*** Block opens ***

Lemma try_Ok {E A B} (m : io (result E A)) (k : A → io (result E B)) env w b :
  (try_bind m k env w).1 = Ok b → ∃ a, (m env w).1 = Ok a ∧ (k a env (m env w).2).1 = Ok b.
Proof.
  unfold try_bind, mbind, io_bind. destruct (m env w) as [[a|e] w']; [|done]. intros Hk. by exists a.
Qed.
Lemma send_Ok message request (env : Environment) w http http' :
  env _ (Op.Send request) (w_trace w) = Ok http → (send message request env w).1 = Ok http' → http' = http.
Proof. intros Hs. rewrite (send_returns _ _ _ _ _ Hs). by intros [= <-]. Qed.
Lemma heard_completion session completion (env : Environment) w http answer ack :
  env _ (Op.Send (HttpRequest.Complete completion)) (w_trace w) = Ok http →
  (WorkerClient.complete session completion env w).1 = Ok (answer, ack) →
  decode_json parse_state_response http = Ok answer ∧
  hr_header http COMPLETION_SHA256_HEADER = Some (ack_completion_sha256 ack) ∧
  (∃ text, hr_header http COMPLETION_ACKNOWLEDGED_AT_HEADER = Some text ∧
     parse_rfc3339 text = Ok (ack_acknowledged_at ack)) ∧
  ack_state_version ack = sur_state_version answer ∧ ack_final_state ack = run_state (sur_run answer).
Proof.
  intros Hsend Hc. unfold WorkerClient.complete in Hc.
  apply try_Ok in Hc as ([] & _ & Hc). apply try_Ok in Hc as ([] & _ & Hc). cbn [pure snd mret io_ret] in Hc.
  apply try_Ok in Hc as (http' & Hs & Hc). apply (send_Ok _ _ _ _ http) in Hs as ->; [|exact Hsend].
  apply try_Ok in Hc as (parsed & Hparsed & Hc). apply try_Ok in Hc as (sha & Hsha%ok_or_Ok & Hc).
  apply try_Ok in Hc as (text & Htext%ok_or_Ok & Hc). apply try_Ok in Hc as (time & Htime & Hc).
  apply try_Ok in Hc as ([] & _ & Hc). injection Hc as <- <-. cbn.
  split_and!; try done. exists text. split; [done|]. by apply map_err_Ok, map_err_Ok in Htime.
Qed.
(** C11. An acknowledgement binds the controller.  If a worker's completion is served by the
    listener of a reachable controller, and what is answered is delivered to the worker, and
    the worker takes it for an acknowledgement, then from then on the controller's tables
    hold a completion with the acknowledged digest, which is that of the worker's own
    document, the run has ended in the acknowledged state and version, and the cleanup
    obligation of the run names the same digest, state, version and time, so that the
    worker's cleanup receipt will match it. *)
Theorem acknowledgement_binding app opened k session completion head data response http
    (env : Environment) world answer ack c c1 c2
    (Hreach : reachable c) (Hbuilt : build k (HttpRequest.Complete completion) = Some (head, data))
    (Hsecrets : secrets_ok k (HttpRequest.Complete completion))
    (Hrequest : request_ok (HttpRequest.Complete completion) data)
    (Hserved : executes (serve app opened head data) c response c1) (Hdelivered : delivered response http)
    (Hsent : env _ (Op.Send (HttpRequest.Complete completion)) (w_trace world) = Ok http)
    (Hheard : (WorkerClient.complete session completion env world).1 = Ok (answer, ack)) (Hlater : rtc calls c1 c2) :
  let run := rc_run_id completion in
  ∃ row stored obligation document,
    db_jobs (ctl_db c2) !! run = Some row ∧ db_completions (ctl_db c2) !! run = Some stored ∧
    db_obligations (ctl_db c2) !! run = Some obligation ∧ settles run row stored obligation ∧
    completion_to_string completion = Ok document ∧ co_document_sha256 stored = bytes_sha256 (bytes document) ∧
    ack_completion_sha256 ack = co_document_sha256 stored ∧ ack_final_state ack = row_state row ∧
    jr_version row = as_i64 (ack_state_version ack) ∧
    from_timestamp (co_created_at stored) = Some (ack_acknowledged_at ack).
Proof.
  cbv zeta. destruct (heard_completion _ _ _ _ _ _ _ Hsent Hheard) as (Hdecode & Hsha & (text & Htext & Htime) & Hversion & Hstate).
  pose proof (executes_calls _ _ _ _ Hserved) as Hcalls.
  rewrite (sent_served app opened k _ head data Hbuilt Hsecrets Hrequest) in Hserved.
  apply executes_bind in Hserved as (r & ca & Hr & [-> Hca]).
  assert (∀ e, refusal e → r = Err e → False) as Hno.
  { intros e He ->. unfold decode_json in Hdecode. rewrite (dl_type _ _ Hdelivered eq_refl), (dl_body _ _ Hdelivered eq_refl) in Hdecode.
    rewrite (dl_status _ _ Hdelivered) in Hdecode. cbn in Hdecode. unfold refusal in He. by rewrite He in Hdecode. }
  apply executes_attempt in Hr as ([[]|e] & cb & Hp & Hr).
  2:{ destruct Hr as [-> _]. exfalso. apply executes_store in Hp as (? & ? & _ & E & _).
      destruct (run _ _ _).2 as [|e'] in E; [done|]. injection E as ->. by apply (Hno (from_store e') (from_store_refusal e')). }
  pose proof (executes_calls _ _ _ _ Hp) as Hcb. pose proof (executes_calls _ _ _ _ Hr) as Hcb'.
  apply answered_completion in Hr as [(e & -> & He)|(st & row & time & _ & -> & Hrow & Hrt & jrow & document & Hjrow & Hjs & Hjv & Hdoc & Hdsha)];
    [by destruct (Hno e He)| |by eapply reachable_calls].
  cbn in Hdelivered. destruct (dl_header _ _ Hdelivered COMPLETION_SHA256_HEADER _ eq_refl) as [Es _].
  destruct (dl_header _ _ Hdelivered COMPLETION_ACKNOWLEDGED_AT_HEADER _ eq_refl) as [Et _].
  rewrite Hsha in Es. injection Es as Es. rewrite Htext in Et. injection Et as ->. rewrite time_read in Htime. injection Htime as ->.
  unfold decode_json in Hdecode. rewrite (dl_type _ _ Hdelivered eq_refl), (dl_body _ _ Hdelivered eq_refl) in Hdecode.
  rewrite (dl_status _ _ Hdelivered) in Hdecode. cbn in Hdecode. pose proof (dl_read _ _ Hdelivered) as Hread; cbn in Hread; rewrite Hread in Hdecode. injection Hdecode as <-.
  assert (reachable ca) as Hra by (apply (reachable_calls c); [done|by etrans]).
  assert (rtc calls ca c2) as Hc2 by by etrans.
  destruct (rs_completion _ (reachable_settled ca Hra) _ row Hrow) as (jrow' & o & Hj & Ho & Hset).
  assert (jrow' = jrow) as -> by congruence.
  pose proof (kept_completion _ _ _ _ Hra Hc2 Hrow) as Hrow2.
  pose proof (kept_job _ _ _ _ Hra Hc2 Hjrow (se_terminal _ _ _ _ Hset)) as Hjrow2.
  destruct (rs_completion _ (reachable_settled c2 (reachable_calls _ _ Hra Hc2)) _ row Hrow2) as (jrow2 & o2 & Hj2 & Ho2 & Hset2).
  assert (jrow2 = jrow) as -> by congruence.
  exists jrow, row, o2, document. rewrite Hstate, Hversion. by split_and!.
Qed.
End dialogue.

*** Block closes ***

● PROBLEM: Could you restate word for word the lines above from the one containing "from_timestamp (co_created_at stored)" through the one containing "intros e He", both included, and nothing else?

● ANSWER SPACE:
    from_timestamp (co_created_at stored) = Some (ack_acknowledged_at ack).
Proof.
  cbv zeta. destruct (heard_completion _ _ _ _ _ _ _ Hsent Hheard) as (Hdecode & Hsha & (text & Htext & Htime) & Hversion & Hstate).
  pose proof (executes_calls _ _ _ _ Hserved) as Hcalls.
  rewrite (sent_served app opened k _ head data Hbuilt Hsecrets Hrequest) in Hserved.
  apply executes_bind in Hserved as (r & ca & Hr & [-> Hca]).
  assert (∀ e, refusal e → r = Err e → False) as Hno.
  { intros e He ->. unfold decode_json in Hdecode. rewrite (dl_type _ _ Hdelivered eq_refl), (dl_body _ _ Hdelivered eq_refl) in Hdecode.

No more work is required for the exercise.